***** Task data

(** ** The replacement *)

Lemma allZeros_snoc s : allZeros (s ++ "0") = allZeros s.
Proof.
  induction s as [|c s IH]; [reflexivity|].
  change (String c s ++ "0") with (String c (s ++ "0")). cbn [allZeros]. by rewrite IH.
Qed.

Lemma digit_not_dot c :
  ((48 <=? nat_of_ascii c) && (nat_of_ascii c <=? 57))%nat = true ->
  Ascii.eqb c "." = false.
Proof.
  intros H. apply Ascii.eqb_neq. intros ->. discriminate.
Qed.

Lemma stripZeros_snoc s : allDigits s = true -> stripZeros (s ++ "0") = stripZeros s.
Proof.
  induction s as [|c s IH]; intros Hs; [reflexivity|].
  cbn [allDigits] in Hs. apply andb_true_iff in Hs as [Hc Hs].
  change (String c s ++ "0") with (String c (s ++ "0")).
  cbn [stripZeros zerosToTheEnd]. rewrite (digit_not_dot _ Hc), allZeros_snoc.
  destruct (Ascii.eqb c "0" && allZeros s); [reflexivity|].
  by rewrite (IH Hs).
Qed.

(** The normalisation takes the zeros off the end of every number, those
    of an integer too: a positive integer and ten times that integer, both
    within the safe range, are normalised to the same text, the parameters
    that differ in nothing else give the same query string, and so the same
    trading signature is made for both.  Zero is normalised to the empty
    text. *)
Theorem trailing_zeros_are_signed_away
    (sortByKey : list (string * string) -> list (string * string))
    (signDigest : string -> string -> string)
    (n : Z) (key tradingPrivateKey : string)
    (before after : list (string * OrderValue)) :
  0 < n -> 10 * n <= MAX_SAFE_INTEGER ->
  let order q := (before ++ (key, VInt q) :: after)%list in
  normalizeValue (VInt (10 * n)) = normalizeValue (VInt n) /\
  normalizeOrderParams (order (10 * n)) = normalizeOrderParams (order n) /\
  queryString sortByKey (order (10 * n)) = queryString sortByKey (order n) /\
  signTradingOrder sortByKey signDigest tradingPrivateKey (order (10 * n))
  = signTradingOrder sortByKey signDigest tradingPrivateKey (order n) /\
  normalizeValue (VInt 0) = "".
Proof.
  intros Hpos _. cbv zeta.
  assert (Hv : normalizeValue (VInt (10 * n)) = normalizeValue (VInt n)).
  { cbn [normalizeValue]. rewrite showZ_tenfold by assumption.
    apply stripZeros_snoc, allDigits_showZ. assumption. }
  assert (Hp : normalizeOrderParams (before ++ (key, VInt (10 * n)) :: after)
               = normalizeOrderParams (before ++ (key, VInt n) :: after)).
  { unfold normalizeOrderParams. rewrite !map_app. cbn [map fst snd]. by rewrite Hv. }
  split_and!; [exact Hv|exact Hp| | |reflexivity].
  - unfold queryString. by rewrite Hp.
  - unfold signTradingOrder, queryString. by rewrite Hp.
Qed.

Lemma trailing_zeros_are_signed_away_witness :
  0 < 15 /\ 10 * 15 <= MAX_SAFE_INTEGER /\
  normalizeValue (VInt (10 * 15)) = normalizeValue (VInt 15) /\
  normalizeValue (VInt 15) = "15".
Proof.
  split; [lia|]. split; [unfold MAX_SAFE_INTEGER; lia|].
  split; [|reflexivity].
  exact (proj1 (trailing_zeros_are_signed_away (fun l => l) (fun _ text => text)
                  15 "order_quantity" "key"
                  [("symbol", VText "PERP_ETH_USDC")] [] ltac:(lia)
                  ltac:(unfold MAX_SAFE_INTEGER; lia))).
Defined.

End WalletServiceFacts.

Module OrderlyServiceFacts.
Import Text Json Base64 Hex KeySpec Keypair OrderlyAuth WalletService OrderlyService.
Import Base64Facts JsonFacts HexFacts AuthFacts TextSpec ClientSpec ClientScenarios.

(** The service that assembles its signed messages by hand signs what the
    request signer signs.  Under a private key given as hexadecimal
    digits, the message, the signature and the timestamp header of its
    calls are the canonical string, the signature header and the timestamp
    header that [generateAuthHeaders] makes for the same method, path and
    body at the same clock reading. *)
Theorem legacy_service_signs_canonically
    (ed25519_sign : list Byte.byte -> list Byte.byte -> list Byte.byte)
    (privateKeyHex publicKey account : string) (clock1 clock2 : Z)
    (m : Method) (p : string) (requestBody : option json)
    (headers : OrderlyAuthHeaders) :
  allHex privateKeyHex = true ->
  generateAuthHeaders ed25519_sign (newOrderlyAuth privateKeyHex publicKey account)
    clock1 clock2 m p requestBody None = Ok headers ->
  let call := signedCall ed25519_sign privateKeyHex clock1
                (canonicalOf clock1 m p requestBody) in
  orderlySignature headers = callSignature call /\
  orderlyTimestamp headers = callTimestamp call /\
  authMessage (getBalance ed25519_sign privateKeyHex clock1)
  = canonicalOf clock1 GET "/v1/client/holding" None /\
  authMessage (getPositions ed25519_sign privateKeyHex clock1)
  = canonicalOf clock1 GET "/v1/positions" None /\
  (forall to amount,
     authMessage (creditAccountBalance ed25519_sign privateKeyHex clock1 to amount)
     = canonicalOf clock1 POST "/v1/broker/credit" (Some (creditBody to amount))) /\
  (forall fields,
     authMessage (placeOrder ed25519_sign privateKeyHex clock1 (JObject fields))
     = canonicalOf clock1 POST "/v1/order" (Some (JObject fields))).
Proof.
  intros Hhex Hgen. cbv zeta.
  unfold generateAuthHeaders in Hgen.
  destruct (validateTimestamp clock2 clock1); [|discriminate].
  injection Hgen as <-. cbn [orderlySignature orderlyTimestamp].
  unfold signedCall. cbn [callSignature callTimestamp authMessage].
  split.
  { unfold signMessage, signOrderlyRequest, newOrderlyAuth. cbn [privateKey].
    rewrite urlSafe_toBase64. unfold hexToBytes.
    rewrite stripHexPrefix_allHex, hexPairs_allHex by assumption. reflexivity. }
  split; [reflexivity|].
  split; [by rewrite canonicalOf_parts|].
  split; [by rewrite canonicalOf_parts|].
  split; intros; by rewrite canonicalOf_parts.
Qed.

Lemma legacy_service_signs_canonically_witness :
  allHex "0102" = true /\
  exists headers,
    generateAuthHeaders markWith (newOrderlyAuth "0102" "key" "0xacc")
      1000 1000 GET "/v1/positions" None None = Ok headers /\
    orderlySignature headers
    = callSignature (getPositions markWith "0102" 1000).
Proof.
  split; [reflexivity|].
  assert (H : generateAuthHeaders markWith (newOrderlyAuth "0102" "key" "0xacc")
                1000 1000 GET "/v1/positions" None None
              = Ok (signedAt markWith (newOrderlyAuth "0102" "key" "0xacc") 1000 GET
                      "/v1/positions" None)) by reflexivity.
  eexists. split; [exact H|].
  exact (proj1 (legacy_service_signs_canonically markWith "0102" "key" "0xacc"
                  1000 1000 GET "/v1/positions" None _ eq_refl H)).
Defined.

End OrderlyServiceFacts.

(** * Properties of the order validation *)

Module OrderRouteFacts.
Import Text OrderRoute OrderSpec.

(** A field that passed the sign test is blank or positive, and it is
    positive exactly when it is truthy. *)
Lemma passed_sign_test x :
  notPositive x = false ->
  (blank x \/ positive x) /\ (given x = true <-> positive x).
Proof.
  destruct x as [[|[]|q]|]; cbn; intros H; try discriminate.
  - split; [left; by right|]. split; [discriminate|tauto].
  - split; [by right|]. split; auto.
  - assert (Hq : (0 < q)%Q).
    { destruct (Qlt_le_dec 0 q) as [|Hle]; [assumption|].
      apply Qle_bool_iff in Hle. congruence. }
    split; [by right|]. split; [auto|]. intros _.
    apply negb_true_iff. destruct (Qeq_bool q 0) eqn:He; [|reflexivity].
    apply Qeq_bool_iff in He. rewrite He in Hq. by apply Qlt_irrefl in Hq.
  - split; [left; by left|]. split; [discriminate|tauto].
Qed.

**********

For the material above, reproduce exactly the lines from the line with "assert (Hv : normalizeValue" to the line with "0 < 15 /\ 10 * 15 <= MAX_SAFE_INTEGER /\", inclusive, and exclude all others.

| Result for this task |
  assert (Hv : normalizeValue (VInt (10 * n)) = normalizeValue (VInt n)).
  { cbn [normalizeValue]. rewrite showZ_tenfold by assumption.
    apply stripZeros_snoc, allDigits_showZ. assumption. }
  assert (Hp : normalizeOrderParams (before ++ (key, VInt (10 * n)) :: after)
               = normalizeOrderParams (before ++ (key, VInt n) :: after)).
  { unfold normalizeOrderParams. rewrite !map_app. cbn [map fst snd]. by rewrite Hv. }
  split_and!; [exact Hv|exact Hp| | |reflexivity].
  - unfold queryString. by rewrite Hp.
  - unfold signTradingOrder, queryString. by rewrite Hp.
Qed.

Lemma trailing_zeros_are_signed_away_witness :
  0 < 15 /\ 10 * 15 <= MAX_SAFE_INTEGER /\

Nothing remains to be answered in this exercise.